* AIM OF THE TASK *
Can you quote, word for word, every line from the first line of the records below through the line containing "(** ** Fixed-width layouts *)", and nothing else?
··· MATERIAL FOR THIS TASK
(* ===== verification/GptTypes.v ===== *)
(** * On-disk structures (src/pkg/vorteil/types.go)

    [GPTHeader], [ProtectiveMBREntry] and [PartitionEntry] with the byte
    layout [encoding/binary] gives them: fields in declaration order, integers
    little-endian, no padding. *)

From S2P Require Import Prelude Bytes.
Local Open Scope Z_scope.

(** ** Fixed-width layouts *)

Fixpoint split_fields (ws : list nat) (bs : list byte) : list (list byte) :=
  match ws with
  | [] => []
  | w :: ws => take w bs :: split_fields ws (drop w bs)
  end.

Lemma split_fields_concat fs ws :
  length <$> fs = ws → split_fields ws (concat fs) = fs.
Proof.
  revert ws. induction fs as [|f fs IH]; intros ws <-; [done|].
  cbn. rewrite take_app_length, drop_app_length. by rewrite IH.
Qed.

Lemma concat_split_fields ws bs :
  sum_list ws = length bs → concat (split_fields ws bs) = bs.
Proof.
  revert bs. induction ws as [|w ws IH]; intros bs H; cbn in *.
  - by destruct bs.
  - rewrite IH by (rewrite length_drop; lia). apply take_drop.
Qed.

Lemma length_split_fields ws bs :
  sum_list ws = length bs → length <$> split_fields ws bs = ws.
Proof.
  revert bs. induction ws as [|w ws IH]; intros bs H; cbn in *; [done|].
  rewrite IH by (rewrite length_drop; lia). rewrite length_take. f_equal. lia.
Qed.

(** ** The structures *)

Record GPTHeader := {
  Signature : Z;
  Revision : list byte;
  HeaderSize : Z;
  Crc : Z;
  Reserved0 : Z;
  CurrentLBA : Z;
  BackupLBA : Z;
  FirstUsableLBA : Z;
  LastUsableLBA : Z;
  GUID : list byte;
  StartLBAParts : Z;
  NoOfParts : Z;
  SizePartEntry : Z;
  CrcParts : Z;
  Reserved1 : list byte
}.

Record ProtectiveMBREntry := {
  Bootloader : list byte;
  Status : byte;
  headFirst : byte;
  sectorFirst : byte;
  cylinderFirst : byte;
  PartitionType : byte;
  headLast : byte;
  sectorLast : byte;
  cylinderLast : byte;
  mbr_FirstLBA : Z;
  NumberOfSectors : Z;
  Reserved6 : list byte;
  MagicNumber : list byte
}.

Record PartitionEntry := {
  TypeGUID : list byte;
  PartGUID : list byte;
  FirstLBA : Z;
  LastLBA : Z;
  Attributes : Z;
  Name : list byte
}.

(** ** Assignments to the fields the program writes *)

Definition set_Crc (c : Z) (h : GPTHeader) : GPTHeader :=
  {| Signature := Signature h; Revision := Revision h; HeaderSize := HeaderSize h;
     Crc := c; Reserved0 := Reserved0 h; CurrentLBA := CurrentLBA h;
     BackupLBA := BackupLBA h; FirstUsableLBA := FirstUsableLBA h;
     LastUsableLBA := LastUsableLBA h; GUID := GUID h;
     StartLBAParts := StartLBAParts h; NoOfParts := NoOfParts h;
     SizePartEntry := SizePartEntry h; CrcParts := CrcParts h;
     Reserved1 := Reserved1 h |}.

Definition set_CrcParts (c : Z) (h : GPTHeader) : GPTHeader :=
  {| Signature := Signature h; Revision := Revision h; HeaderSize := HeaderSize h;
     Crc := Crc h; Reserved0 := Reserved0 h; CurrentLBA := CurrentLBA h;
     BackupLBA := BackupLBA h; FirstUsableLBA := FirstUsableLBA h;
     LastUsableLBA := LastUsableLBA h; GUID := GUID h;
     StartLBAParts := StartLBAParts h; NoOfParts := NoOfParts h;
     SizePartEntry := SizePartEntry h; CrcParts := c;
     Reserved1 := Reserved1 h |}.

(** [g.LastUsableLBA], [g.BackupLBA] of the primary header. *)
Definition set_limits (last backup : Z) (h : GPTHeader) : GPTHeader :=
  {| Signature := Signature h; Revision := Revision h; HeaderSize := HeaderSize h;
     Crc := Crc h; Reserved0 := Reserved0 h; CurrentLBA := CurrentLBA h;
     BackupLBA := backup; FirstUsableLBA := FirstUsableLBA h;
     LastUsableLBA := last; GUID := GUID h;
     StartLBAParts := StartLBAParts h; NoOfParts := NoOfParts h;
     SizePartEntry := SizePartEntry h; CrcParts := CrcParts h;
     Reserved1 := Reserved1 h |}.

(** [g.CurrentLBA], [g.BackupLBA], [g.StartLBAParts] of the backup header. *)
Definition set_location (cur backup start : Z) (h : GPTHeader) : GPTHeader :=
  {| Signature := Signature h; Revision := Revision h; HeaderSize := HeaderSize h;
     Crc := Crc h; Reserved0 := Reserved0 h; CurrentLBA := cur;
     BackupLBA := backup; FirstUsableLBA := FirstUsableLBA h;
     LastUsableLBA := LastUsableLBA h; GUID := GUID h;
     StartLBAParts := start; NoOfParts := NoOfParts h;
     SizePartEntry := SizePartEntry h; CrcParts := CrcParts h;
     Reserved1 := Reserved1 h |}.

Definition set_NoOfParts (n : Z) (h : GPTHeader) : GPTHeader :=
  {| Signature := Signature h; Revision := Revision h; HeaderSize := HeaderSize h;
     Crc := Crc h; Reserved0 := Reserved0 h; CurrentLBA := CurrentLBA h;
     BackupLBA := BackupLBA h; FirstUsableLBA := FirstUsableLBA h;
     LastUsableLBA := LastUsableLBA h; GUID := GUID h;
     StartLBAParts := StartLBAParts h; NoOfParts := n;
     SizePartEntry := SizePartEntry h; CrcParts := CrcParts h;
     Reserved1 := Reserved1 h |}.

Definition set_LastLBA (l : Z) (p : PartitionEntry) : PartitionEntry :=
  {| TypeGUID := TypeGUID p; PartGUID := PartGUID p; FirstLBA := FirstLBA p;
     LastLBA := l; Attributes := Attributes p; Name := Name p |}.

Definition set_NumberOfSectors (n : Z) (m : ProtectiveMBREntry) : ProtectiveMBREntry :=
  {| Bootloader := Bootloader m; Status := Status m; headFirst := headFirst m;
     sectorFirst := sectorFirst m; cylinderFirst := cylinderFirst m;
     PartitionType := PartitionType m; headLast := headLast m;
     sectorLast := sectorLast m; cylinderLast := cylinderLast m;
     mbr_FirstLBA := mbr_FirstLBA m; NumberOfSectors := n;
     Reserved6 := Reserved6 m; MagicNumber := MagicNumber m |}.

(** ** Encoding ([binary.Write]) and decoding ([binary.Read]) *)

Definition gpt_widths : list nat := [8; 4; 4; 4; 4; 8; 8; 8; 8; 16; 8; 4; 4; 4; 420]%nat.

Definition encode_GPTHeader (h : GPTHeader) : list byte :=
  concat
    [ le_put 8 (Signature h); Revision h; le_put 4 (HeaderSize h); le_put 4 (Crc h);
      le_put 4 (Reserved0 h); le_put 8 (CurrentLBA h); le_put 8 (BackupLBA h);
      le_put 8 (FirstUsableLBA h); le_put 8 (LastUsableLBA h); GUID h;
      le_put 8 (StartLBAParts h); le_put 4 (NoOfParts h); le_put 4 (SizePartEntry h);
      le_put 4 (CrcParts h); Reserved1 h ].

Definition decode_GPTHeader (bs : list byte) : option GPTHeader :=
  match split_fields gpt_widths bs with
  | [sg; rv; hs; cr; r0; cl; bl; fu; lu; gu; sl; np; sp; cp; r1] =>
      Some {| Signature := le_get sg; Revision := rv; HeaderSize := le_get hs;
              Crc := le_get cr; Reserved0 := le_get r0; CurrentLBA := le_get cl;
              BackupLBA := le_get bl; FirstUsableLBA := le_get fu;
              LastUsableLBA := le_get lu; GUID := gu; StartLBAParts := le_get sl;
              NoOfParts := le_get np; SizePartEntry := le_get sp;
              CrcParts := le_get cp; Reserved1 := r1 |}
  | _ => None
  end.

Definition mbr_widths : list nat := [446; 1; 1; 1; 1; 1; 1; 1; 1; 4; 4; 48; 2]%nat.

Definition encode_MBR (m : ProtectiveMBREntry) : list byte :=
  concat
    [ Bootloader m; [Status m]; [headFirst m]; [sectorFirst m]; [cylinderFirst m];
      [PartitionType m]; [headLast m]; [sectorLast m]; [cylinderLast m];
      le_put 4 (mbr_FirstLBA m); le_put 4 (NumberOfSectors m); Reserved6 m;
      MagicNumber m ].

Definition decode_MBR (bs : list byte) : option ProtectiveMBREntry :=
  match split_fields mbr_widths bs with
  | [bl; [st]; [hf]; [sf]; [cf]; [pt]; [hl]; [sl]; [cl]; fl; ns; r6; mn] =>
      Some {| Bootloader := bl; Status := st; headFirst := hf; sectorFirst := sf;
              cylinderFirst := cf; PartitionType := pt; headLast := hl;
              sectorLast := sl; cylinderLast := cl; mbr_FirstLBA := le_get fl;
              NumberOfSectors := le_get ns; Reserved6 := r6; MagicNumber := mn |}
  | _ => None
  end.

Definition pe_widths : list nat := [16; 16; 8; 8; 8; 72]%nat.

Definition encode_PartitionEntry (p : PartitionEntry) : list byte :=
  concat
    [ TypeGUID p; PartGUID p; le_put 8 (FirstLBA p); le_put 8 (LastLBA p);
      le_put 8 (Attributes p); Name p ].

Definition decode_PartitionEntry (bs : list byte) : option PartitionEntry :=
  match split_fields pe_widths bs with
  | [tg; pg; fl; ll; at_; nm] =>
      Some {| TypeGUID := tg; PartGUID := pg; FirstLBA := le_get fl;
              LastLBA := le_get ll; Attributes := le_get at_; Name := nm |}
  | _ => None
  end.

(** Values a Go variable of the type can hold. *)

Record wf_GPTHeader (h : GPTHeader) : Prop := {
  wf_Signature : 0 ≤ Signature h < 2 ^ 64;
  wf_Revision : length (Revision h) = 4%nat;
  wf_HeaderSize : 0 ≤ HeaderSize h < 2 ^ 32;
  wf_Crc : 0 ≤ Crc h < 2 ^ 32;
  wf_Reserved0 : 0 ≤ Reserved0 h < 2 ^ 32;
  wf_CurrentLBA : 0 ≤ CurrentLBA h < 2 ^ 64;
  wf_BackupLBA : 0 ≤ BackupLBA h < 2 ^ 64;
  wf_FirstUsableLBA : 0 ≤ FirstUsableLBA h < 2 ^ 64;
  wf_LastUsableLBA : 0 ≤ LastUsableLBA h < 2 ^ 64;
  wf_GUID : length (GUID h) = 16%nat;
  wf_StartLBAParts : 0 ≤ StartLBAParts h < 2 ^ 64;
  wf_NoOfParts : 0 ≤ NoOfParts h < 2 ^ 32;
  wf_SizePartEntry : 0 ≤ SizePartEntry h < 2 ^ 32;
  wf_CrcParts : 0 ≤ CrcParts h < 2 ^ 32;
  wf_Reserved1 : length (Reserved1 h) = 420%nat
}.

Record wf_MBR (m : ProtectiveMBREntry) : Prop := {
  wf_Bootloader : length (Bootloader m) = 446%nat;
  wf_mbr_FirstLBA : 0 ≤ mbr_FirstLBA m < 2 ^ 32;
  wf_NumberOfSectors : 0 ≤ NumberOfSectors m < 2 ^ 32;
  wf_Reserved6 : length (Reserved6 m) = 48%nat;
  wf_MagicNumber : length (MagicNumber m) = 2%nat
}.

Record wf_PartitionEntry (p : PartitionEntry) : Prop := {
  wf_TypeGUID : length (TypeGUID p) = 16%nat;
  wf_PartGUID : length (PartGUID p) = 16%nat;
  wf_FirstLBA : 0 ≤ FirstLBA p < 2 ^ 64;
  wf_LastLBA : 0 ≤ LastLBA p < 2 ^ 64;
  wf_Attributes : 0 ≤ Attributes p < 2 ^ 64;
  wf_Name : length (Name p) = 72%nat
}.

(** ** Round trips *)

Lemma le_get_field n bs :
  length bs = n → 0 ≤ le_get bs < 2 ^ (8 * Z.of_nat n).
Proof.
  intros <-. pose proof (le_get_range bs) as H.
  by rewrite Z.pow_mul_r by lia.
Qed.

Ltac field_widths :=
  cbn -[le_put]; rewrite !length_le_put;
  unfold gpt_widths, mbr_widths, pe_widths; congruence.

Ltac field_bounds :=
  first [ apply (le_get_field 8); assumption | apply (le_get_field 4); assumption ].

(** Destructs a list of known length. *)
Ltac list_of_length H :=
  repeat match type of H with
  | length <$> ?l = _ => is_var l; destruct l; cbn in H; try discriminate H
  | length <$> (_ :: _) = _ => cbn in H
  | _ = [] => idtac
  | length _ :: _ = _ :: _ => injection H; clear H; intros H ?
  end.

Lemma encode_GPTHeader_length h : wf_GPTHeader h → length (encode_GPTHeader h) = 512%nat.
Proof.
  intros []. unfold encode_GPTHeader. cbn [concat].
  rewrite !length_app, !length_le_put. cbn [length]. lia.
Qed.

Lemma encode_MBR_length m : wf_MBR m → length (encode_MBR m) = 512%nat.
Proof.
  intros []. unfold encode_MBR. cbn [concat].
  rewrite !length_app, !length_le_put. cbn [length]. lia.
Qed.

Lemma encode_PartitionEntry_length p :
  wf_PartitionEntry p → length (encode_PartitionEntry p) = 128%nat.
Proof.
  intros []. unfold encode_PartitionEntry. cbn [concat].
  rewrite !length_app, !length_le_put. cbn [length]. lia.
Qed.

Lemma decode_encode_GPTHeader h :
  wf_GPTHeader h → decode_GPTHeader (encode_GPTHeader h) = Some h.
Proof.
  intros []. unfold decode_GPTHeader, encode_GPTHeader.
  rewrite split_fields_concat by field_widths.
  rewrite !le_get_put_small by lia. by destruct h.
Qed.

Lemma decode_encode_MBR m : wf_MBR m → decode_MBR (encode_MBR m) = Some m.
Proof.
  intros []. unfold decode_MBR, encode_MBR.
  rewrite split_fields_concat by field_widths.
  rewrite !le_get_put_small by lia. by destruct m.
Qed.

Lemma decode_encode_PartitionEntry p :
  wf_PartitionEntry p → decode_PartitionEntry (encode_PartitionEntry p) = Some p.
Proof.
  intros []. unfold decode_PartitionEntry, encode_PartitionEntry.
  rewrite split_fields_concat by field_widths.
  rewrite !le_get_put_small by lia. by destruct p.
Qed.

(** Decoding a full block always succeeds, and encoding gives the block back. *)

Lemma decode_GPTHeader_total bs :
  length bs = 512%nat →
  ∃ h, decode_GPTHeader bs = Some h ∧ wf_GPTHeader h ∧ encode_GPTHeader h = bs.
Proof.
  intros Hl. pose proof (concat_split_fields gpt_widths bs ltac:(by rewrite Hl)) as Hc.
  pose proof (length_split_fields gpt_widths bs ltac:(by rewrite Hl)) as Hw.
  unfold decode_GPTHeader. destruct (split_fields gpt_widths bs) as [|? l]; [done|].
  unfold gpt_widths in Hw. list_of_length Hw.
  eexists. split; [done|]. split.
  - constructor; cbn; try done; field_bounds.
  - unfold encode_GPTHeader; cbn [Signature Revision HeaderSize Crc Reserved0 CurrentLBA
      BackupLBA FirstUsableLBA LastUsableLBA GUID StartLBAParts NoOfParts SizePartEntry
      CrcParts Reserved1]. rewrite !le_put_get by done. done.
Qed.

Lemma decode_MBR_total bs :
  length bs = 512%nat →
  ∃ m, decode_MBR bs = Some m ∧ wf_MBR m ∧ encode_MBR m = bs.
Proof.
  intros Hl. pose proof (concat_split_fields mbr_widths bs ltac:(by rewrite Hl)) as Hc.
  pose proof (length_split_fields mbr_widths bs ltac:(by rewrite Hl)) as Hw.
  unfold decode_MBR. destruct (split_fields mbr_widths bs) as [|? l]; [done|].
  unfold mbr_widths in Hw. list_of_length Hw.
  repeat match goal with
  | H : length ?l = 1%nat |- _ => destruct l as [|? [|]]; try discriminate H; clear H
  end.
  eexists. split; [done|]. split.
  - constructor; cbn; try done; field_bounds.
  - unfold encode_MBR; cbn [Bootloader Status headFirst sectorFirst cylinderFirst
      PartitionType headLast sectorLast cylinderLast mbr_FirstLBA NumberOfSectors
      Reserved6 MagicNumber]. rewrite !le_put_get by done. done.
Qed.

Lemma decode_PartitionEntry_total bs :
  length bs = 128%nat →
  ∃ p, decode_PartitionEntry bs = Some p ∧ wf_PartitionEntry p
       ∧ encode_PartitionEntry p = bs.
Proof.
  intros Hl. pose proof (concat_split_fields pe_widths bs ltac:(by rewrite Hl)) as Hc.
  pose proof (length_split_fields pe_widths bs ltac:(by rewrite Hl)) as Hw.
  unfold decode_PartitionEntry. destruct (split_fields pe_widths bs) as [|? l]; [done|].
  unfold pe_widths in Hw. list_of_length Hw.
  eexists. split; [done|]. split.
  - constructor; cbn; try done; field_bounds.
  - unfold encode_PartitionEntry; cbn [TypeGUID PartGUID FirstLBA LastLBA Attributes Name].
    rewrite !le_put_get by done. done.
Qed.

#[export] Hint Resolve encode_GPTHeader_length encode_MBR_length
  encode_PartitionEntry_length decode_encode_GPTHeader decode_encode_MBR
  decode_encode_PartitionEntry : vinitd.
······
* ANSWER *
(* ===== verification/GptTypes.v ===== *)
(** * On-disk structures (src/pkg/vorteil/types.go)

    [GPTHeader], [ProtectiveMBREntry] and [PartitionEntry] with the byte
    layout [encoding/binary] gives them: fields in declaration order, integers
    little-endian, no padding. *)

From S2P Require Import Prelude Bytes.
Local Open Scope Z_scope.

(** ** Fixed-width layouts *)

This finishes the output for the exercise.